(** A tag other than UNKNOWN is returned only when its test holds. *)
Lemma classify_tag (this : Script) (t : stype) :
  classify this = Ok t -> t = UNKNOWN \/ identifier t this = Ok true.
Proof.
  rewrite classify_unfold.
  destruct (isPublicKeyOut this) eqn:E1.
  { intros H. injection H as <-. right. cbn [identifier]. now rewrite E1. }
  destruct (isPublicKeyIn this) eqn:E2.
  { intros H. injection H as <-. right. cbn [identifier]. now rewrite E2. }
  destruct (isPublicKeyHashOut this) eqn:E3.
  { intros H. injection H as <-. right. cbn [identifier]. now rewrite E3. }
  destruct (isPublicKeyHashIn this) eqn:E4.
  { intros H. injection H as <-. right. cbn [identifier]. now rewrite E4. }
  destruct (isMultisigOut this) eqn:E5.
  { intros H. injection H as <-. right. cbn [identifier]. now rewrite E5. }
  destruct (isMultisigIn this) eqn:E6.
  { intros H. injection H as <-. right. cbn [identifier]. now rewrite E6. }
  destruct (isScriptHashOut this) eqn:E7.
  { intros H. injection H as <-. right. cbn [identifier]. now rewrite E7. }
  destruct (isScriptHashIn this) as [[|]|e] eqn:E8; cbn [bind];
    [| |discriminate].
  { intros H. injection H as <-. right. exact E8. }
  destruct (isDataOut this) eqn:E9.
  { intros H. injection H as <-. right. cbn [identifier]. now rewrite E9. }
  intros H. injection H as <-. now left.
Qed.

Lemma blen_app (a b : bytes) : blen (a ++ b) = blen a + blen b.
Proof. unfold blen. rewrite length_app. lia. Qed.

☆ ☆ ☆ ☆

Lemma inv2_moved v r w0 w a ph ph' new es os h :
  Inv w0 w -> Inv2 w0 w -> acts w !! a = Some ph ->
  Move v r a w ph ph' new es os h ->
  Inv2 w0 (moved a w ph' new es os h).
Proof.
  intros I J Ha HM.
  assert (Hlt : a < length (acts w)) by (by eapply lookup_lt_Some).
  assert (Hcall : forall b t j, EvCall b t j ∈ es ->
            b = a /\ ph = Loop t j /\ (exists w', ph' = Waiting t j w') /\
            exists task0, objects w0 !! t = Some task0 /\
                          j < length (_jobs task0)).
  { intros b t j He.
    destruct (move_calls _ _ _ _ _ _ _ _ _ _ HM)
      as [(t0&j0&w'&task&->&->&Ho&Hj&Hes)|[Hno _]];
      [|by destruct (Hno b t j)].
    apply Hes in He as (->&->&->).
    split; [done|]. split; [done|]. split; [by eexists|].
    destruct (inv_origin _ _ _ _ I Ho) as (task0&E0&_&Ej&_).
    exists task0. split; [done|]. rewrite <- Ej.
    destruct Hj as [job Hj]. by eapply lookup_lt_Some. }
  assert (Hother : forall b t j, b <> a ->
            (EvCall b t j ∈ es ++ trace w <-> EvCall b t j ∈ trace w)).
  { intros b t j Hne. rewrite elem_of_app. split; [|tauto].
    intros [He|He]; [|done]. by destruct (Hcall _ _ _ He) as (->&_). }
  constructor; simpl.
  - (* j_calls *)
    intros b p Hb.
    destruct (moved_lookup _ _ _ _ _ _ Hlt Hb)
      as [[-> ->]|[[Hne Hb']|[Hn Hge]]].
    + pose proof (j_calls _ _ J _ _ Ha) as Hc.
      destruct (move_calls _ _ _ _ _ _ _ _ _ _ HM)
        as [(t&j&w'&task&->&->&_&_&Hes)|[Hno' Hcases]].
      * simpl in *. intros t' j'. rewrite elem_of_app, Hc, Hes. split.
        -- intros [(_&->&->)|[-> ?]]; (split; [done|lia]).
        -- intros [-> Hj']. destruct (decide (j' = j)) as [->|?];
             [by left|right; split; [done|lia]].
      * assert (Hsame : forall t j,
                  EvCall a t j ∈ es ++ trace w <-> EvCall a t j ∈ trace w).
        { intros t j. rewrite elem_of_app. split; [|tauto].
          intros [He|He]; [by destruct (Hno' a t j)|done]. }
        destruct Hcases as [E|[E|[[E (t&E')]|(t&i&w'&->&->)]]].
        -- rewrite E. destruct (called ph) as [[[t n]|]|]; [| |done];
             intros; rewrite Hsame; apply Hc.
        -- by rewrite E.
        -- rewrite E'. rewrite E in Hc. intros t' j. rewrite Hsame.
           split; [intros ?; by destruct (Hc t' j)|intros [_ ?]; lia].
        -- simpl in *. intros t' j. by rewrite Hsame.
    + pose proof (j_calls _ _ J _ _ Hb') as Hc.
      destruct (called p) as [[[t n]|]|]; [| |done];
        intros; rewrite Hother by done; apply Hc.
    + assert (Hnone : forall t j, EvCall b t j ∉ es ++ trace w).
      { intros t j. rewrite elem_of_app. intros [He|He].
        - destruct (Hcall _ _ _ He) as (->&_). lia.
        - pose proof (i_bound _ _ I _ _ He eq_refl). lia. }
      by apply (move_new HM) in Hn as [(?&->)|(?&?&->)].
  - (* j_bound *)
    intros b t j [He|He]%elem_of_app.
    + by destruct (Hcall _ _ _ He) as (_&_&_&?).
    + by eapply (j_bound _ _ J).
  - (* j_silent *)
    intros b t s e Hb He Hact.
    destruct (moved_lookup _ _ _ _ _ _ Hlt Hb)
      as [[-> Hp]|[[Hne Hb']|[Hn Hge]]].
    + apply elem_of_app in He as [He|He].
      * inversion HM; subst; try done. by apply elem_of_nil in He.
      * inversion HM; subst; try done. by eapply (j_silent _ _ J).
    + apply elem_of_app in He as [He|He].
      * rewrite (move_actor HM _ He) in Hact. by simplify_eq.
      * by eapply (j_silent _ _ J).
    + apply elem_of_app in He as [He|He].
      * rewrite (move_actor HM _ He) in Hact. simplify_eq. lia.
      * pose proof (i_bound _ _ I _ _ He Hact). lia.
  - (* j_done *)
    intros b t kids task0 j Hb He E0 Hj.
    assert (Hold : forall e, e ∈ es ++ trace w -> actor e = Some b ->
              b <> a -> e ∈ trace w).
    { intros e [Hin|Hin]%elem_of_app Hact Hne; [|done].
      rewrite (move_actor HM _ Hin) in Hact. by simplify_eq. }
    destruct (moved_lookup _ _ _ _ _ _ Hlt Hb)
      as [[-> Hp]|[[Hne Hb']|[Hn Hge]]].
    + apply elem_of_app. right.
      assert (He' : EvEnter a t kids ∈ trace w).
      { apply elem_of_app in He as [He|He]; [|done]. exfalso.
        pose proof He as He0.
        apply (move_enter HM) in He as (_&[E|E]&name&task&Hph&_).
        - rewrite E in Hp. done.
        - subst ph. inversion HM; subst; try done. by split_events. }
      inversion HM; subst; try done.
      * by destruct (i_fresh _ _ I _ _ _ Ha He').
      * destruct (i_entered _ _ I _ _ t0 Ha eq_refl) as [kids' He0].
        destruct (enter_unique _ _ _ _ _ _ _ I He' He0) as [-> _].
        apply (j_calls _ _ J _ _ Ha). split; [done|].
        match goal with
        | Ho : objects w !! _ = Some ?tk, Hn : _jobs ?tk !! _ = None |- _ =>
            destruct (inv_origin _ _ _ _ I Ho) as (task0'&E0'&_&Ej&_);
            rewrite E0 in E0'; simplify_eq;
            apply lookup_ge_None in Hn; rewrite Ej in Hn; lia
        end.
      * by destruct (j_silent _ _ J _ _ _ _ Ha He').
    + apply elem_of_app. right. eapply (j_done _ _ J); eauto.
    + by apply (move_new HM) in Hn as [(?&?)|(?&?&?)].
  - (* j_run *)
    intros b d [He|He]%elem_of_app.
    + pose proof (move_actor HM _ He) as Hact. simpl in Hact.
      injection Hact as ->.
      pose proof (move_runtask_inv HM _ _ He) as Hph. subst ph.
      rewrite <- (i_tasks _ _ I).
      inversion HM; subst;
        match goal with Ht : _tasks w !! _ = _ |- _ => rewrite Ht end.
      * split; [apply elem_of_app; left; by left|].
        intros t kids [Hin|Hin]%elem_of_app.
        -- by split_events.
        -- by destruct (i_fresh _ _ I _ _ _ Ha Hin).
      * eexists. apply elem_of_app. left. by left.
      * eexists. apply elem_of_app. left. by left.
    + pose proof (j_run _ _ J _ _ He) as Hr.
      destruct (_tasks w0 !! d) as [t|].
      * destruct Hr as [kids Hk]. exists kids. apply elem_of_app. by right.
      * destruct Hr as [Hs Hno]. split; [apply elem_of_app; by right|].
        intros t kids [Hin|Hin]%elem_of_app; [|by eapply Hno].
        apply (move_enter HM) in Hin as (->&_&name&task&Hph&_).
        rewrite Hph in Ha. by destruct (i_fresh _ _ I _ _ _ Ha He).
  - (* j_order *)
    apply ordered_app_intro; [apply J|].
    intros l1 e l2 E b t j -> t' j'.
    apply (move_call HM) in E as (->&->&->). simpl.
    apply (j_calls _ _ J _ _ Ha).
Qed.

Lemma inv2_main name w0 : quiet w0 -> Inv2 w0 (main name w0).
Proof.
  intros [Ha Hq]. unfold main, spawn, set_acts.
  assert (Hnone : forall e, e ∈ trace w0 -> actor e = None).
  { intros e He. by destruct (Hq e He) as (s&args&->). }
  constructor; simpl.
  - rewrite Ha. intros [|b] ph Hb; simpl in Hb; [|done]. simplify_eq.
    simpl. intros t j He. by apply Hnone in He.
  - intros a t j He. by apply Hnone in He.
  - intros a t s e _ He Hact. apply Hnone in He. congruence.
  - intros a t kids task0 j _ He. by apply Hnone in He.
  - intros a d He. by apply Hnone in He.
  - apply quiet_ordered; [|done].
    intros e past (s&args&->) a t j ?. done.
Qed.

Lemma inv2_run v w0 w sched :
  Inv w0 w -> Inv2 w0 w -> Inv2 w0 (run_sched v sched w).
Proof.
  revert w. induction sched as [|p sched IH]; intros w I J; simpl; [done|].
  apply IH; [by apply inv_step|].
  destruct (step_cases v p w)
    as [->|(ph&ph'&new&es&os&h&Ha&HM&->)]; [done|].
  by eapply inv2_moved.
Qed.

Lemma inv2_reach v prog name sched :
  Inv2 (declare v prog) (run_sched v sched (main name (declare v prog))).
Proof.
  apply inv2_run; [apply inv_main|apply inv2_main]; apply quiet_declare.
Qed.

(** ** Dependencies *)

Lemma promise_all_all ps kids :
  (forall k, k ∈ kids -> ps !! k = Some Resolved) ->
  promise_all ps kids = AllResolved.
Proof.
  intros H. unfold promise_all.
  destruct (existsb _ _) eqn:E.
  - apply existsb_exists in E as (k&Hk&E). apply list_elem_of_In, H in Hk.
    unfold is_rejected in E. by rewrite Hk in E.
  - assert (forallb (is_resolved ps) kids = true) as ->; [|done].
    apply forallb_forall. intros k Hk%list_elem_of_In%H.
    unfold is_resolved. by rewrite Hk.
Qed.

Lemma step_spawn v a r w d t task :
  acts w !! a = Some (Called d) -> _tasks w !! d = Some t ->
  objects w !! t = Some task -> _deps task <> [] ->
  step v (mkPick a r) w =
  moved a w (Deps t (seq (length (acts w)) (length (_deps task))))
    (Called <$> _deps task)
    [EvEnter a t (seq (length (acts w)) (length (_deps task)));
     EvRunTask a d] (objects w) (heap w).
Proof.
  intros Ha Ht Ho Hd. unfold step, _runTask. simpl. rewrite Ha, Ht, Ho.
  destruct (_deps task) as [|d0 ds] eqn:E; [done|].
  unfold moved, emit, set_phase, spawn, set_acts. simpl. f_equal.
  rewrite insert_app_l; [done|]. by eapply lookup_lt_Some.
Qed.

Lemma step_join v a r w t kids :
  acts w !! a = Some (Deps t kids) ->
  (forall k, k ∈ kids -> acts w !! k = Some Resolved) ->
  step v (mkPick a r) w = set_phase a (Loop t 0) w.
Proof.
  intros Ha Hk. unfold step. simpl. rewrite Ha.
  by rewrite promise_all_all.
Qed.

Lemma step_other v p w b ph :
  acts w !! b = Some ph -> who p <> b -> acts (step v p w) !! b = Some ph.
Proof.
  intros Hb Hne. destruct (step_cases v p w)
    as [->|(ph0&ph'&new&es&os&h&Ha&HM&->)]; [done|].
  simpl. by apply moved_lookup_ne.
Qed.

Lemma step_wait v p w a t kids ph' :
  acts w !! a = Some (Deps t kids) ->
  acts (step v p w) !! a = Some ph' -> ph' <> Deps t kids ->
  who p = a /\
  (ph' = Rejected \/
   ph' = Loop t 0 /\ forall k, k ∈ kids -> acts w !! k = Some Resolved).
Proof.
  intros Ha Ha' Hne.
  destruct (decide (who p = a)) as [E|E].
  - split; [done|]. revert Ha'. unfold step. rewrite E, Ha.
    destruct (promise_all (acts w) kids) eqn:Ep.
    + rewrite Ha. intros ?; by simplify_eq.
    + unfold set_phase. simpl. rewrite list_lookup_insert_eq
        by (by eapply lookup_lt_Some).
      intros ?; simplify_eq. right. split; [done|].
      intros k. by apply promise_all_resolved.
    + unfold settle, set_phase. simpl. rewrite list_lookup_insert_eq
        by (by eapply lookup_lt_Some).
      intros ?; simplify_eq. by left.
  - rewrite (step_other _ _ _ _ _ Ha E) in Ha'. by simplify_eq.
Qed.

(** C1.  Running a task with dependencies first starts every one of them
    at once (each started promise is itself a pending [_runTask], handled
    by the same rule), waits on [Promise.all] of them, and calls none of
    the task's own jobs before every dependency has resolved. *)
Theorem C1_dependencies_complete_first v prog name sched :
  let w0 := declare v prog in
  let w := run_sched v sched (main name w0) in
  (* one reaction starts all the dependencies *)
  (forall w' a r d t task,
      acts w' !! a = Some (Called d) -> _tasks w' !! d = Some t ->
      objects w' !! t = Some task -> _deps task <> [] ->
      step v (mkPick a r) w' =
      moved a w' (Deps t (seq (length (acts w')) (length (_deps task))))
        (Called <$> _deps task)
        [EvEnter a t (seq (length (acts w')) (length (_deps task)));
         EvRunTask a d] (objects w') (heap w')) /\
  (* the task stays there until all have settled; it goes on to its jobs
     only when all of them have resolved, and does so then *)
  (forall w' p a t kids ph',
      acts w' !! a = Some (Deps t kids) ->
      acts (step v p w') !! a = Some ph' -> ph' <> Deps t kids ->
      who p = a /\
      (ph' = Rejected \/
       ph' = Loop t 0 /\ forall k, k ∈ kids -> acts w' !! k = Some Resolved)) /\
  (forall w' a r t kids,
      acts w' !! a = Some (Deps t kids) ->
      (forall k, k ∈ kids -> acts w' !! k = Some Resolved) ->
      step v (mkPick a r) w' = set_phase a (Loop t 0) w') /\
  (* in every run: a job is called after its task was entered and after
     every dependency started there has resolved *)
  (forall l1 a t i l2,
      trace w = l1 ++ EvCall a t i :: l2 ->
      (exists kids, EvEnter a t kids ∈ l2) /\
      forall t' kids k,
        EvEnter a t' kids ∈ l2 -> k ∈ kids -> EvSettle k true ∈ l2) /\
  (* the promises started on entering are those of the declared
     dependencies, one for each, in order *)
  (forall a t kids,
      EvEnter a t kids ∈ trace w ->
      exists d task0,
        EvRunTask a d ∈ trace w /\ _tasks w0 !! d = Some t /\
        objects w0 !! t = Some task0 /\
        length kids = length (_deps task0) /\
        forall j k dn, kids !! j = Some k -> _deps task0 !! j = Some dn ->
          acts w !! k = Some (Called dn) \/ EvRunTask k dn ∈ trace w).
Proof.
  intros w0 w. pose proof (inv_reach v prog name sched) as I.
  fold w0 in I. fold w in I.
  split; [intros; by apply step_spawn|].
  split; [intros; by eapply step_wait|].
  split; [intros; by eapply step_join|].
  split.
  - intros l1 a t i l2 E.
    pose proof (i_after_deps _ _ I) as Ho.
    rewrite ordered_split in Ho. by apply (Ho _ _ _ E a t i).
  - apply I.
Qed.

☆ ☆ ☆ ☆

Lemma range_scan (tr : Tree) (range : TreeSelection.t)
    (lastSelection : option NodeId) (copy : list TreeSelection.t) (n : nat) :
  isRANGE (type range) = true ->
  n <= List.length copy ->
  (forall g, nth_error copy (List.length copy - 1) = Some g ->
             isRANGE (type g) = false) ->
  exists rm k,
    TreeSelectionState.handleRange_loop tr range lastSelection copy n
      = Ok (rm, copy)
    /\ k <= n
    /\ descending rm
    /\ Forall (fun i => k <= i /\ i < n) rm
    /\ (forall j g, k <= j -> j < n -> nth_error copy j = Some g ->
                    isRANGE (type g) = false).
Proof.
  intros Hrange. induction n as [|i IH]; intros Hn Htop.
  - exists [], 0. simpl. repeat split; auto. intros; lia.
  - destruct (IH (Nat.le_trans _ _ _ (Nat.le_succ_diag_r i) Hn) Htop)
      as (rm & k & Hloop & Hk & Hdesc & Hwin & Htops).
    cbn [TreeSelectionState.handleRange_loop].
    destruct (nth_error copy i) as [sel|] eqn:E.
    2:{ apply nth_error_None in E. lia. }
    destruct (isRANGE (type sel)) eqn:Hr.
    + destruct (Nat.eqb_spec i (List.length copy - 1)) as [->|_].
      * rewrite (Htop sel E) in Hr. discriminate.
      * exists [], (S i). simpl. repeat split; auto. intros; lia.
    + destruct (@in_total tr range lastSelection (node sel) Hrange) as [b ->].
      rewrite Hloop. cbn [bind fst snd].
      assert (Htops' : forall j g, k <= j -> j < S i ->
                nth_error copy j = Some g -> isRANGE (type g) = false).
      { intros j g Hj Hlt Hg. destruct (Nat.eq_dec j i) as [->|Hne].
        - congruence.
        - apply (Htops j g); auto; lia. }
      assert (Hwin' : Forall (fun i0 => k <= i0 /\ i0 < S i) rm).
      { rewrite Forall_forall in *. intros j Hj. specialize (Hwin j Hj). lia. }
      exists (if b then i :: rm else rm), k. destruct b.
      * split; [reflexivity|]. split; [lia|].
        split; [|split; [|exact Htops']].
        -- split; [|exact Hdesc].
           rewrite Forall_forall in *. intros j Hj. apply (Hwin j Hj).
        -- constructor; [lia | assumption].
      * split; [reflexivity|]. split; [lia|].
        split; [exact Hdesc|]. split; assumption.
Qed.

☆ ☆ ☆ ☆

• **REQUIRED ACTION**
Working from the material above, retype exactly the lines from the one with "[| |discriminate]." through the one with "Proof. unfold blen.", both included, and only those lines.

• **PROBLEM SOLUTION**
    [| |discriminate].
  { intros H. injection H as <-. right. exact E8. }
  destruct (isDataOut this) eqn:E9.
  { intros H. injection H as <-. right. cbn [identifier]. now rewrite E9. }
  intros H. injection H as <-. now left.
Qed.

Lemma blen_app (a b : bytes) : blen (a ++ b) = blen a + blen b.
Proof. unfold blen. rewrite length_app. lia. Qed.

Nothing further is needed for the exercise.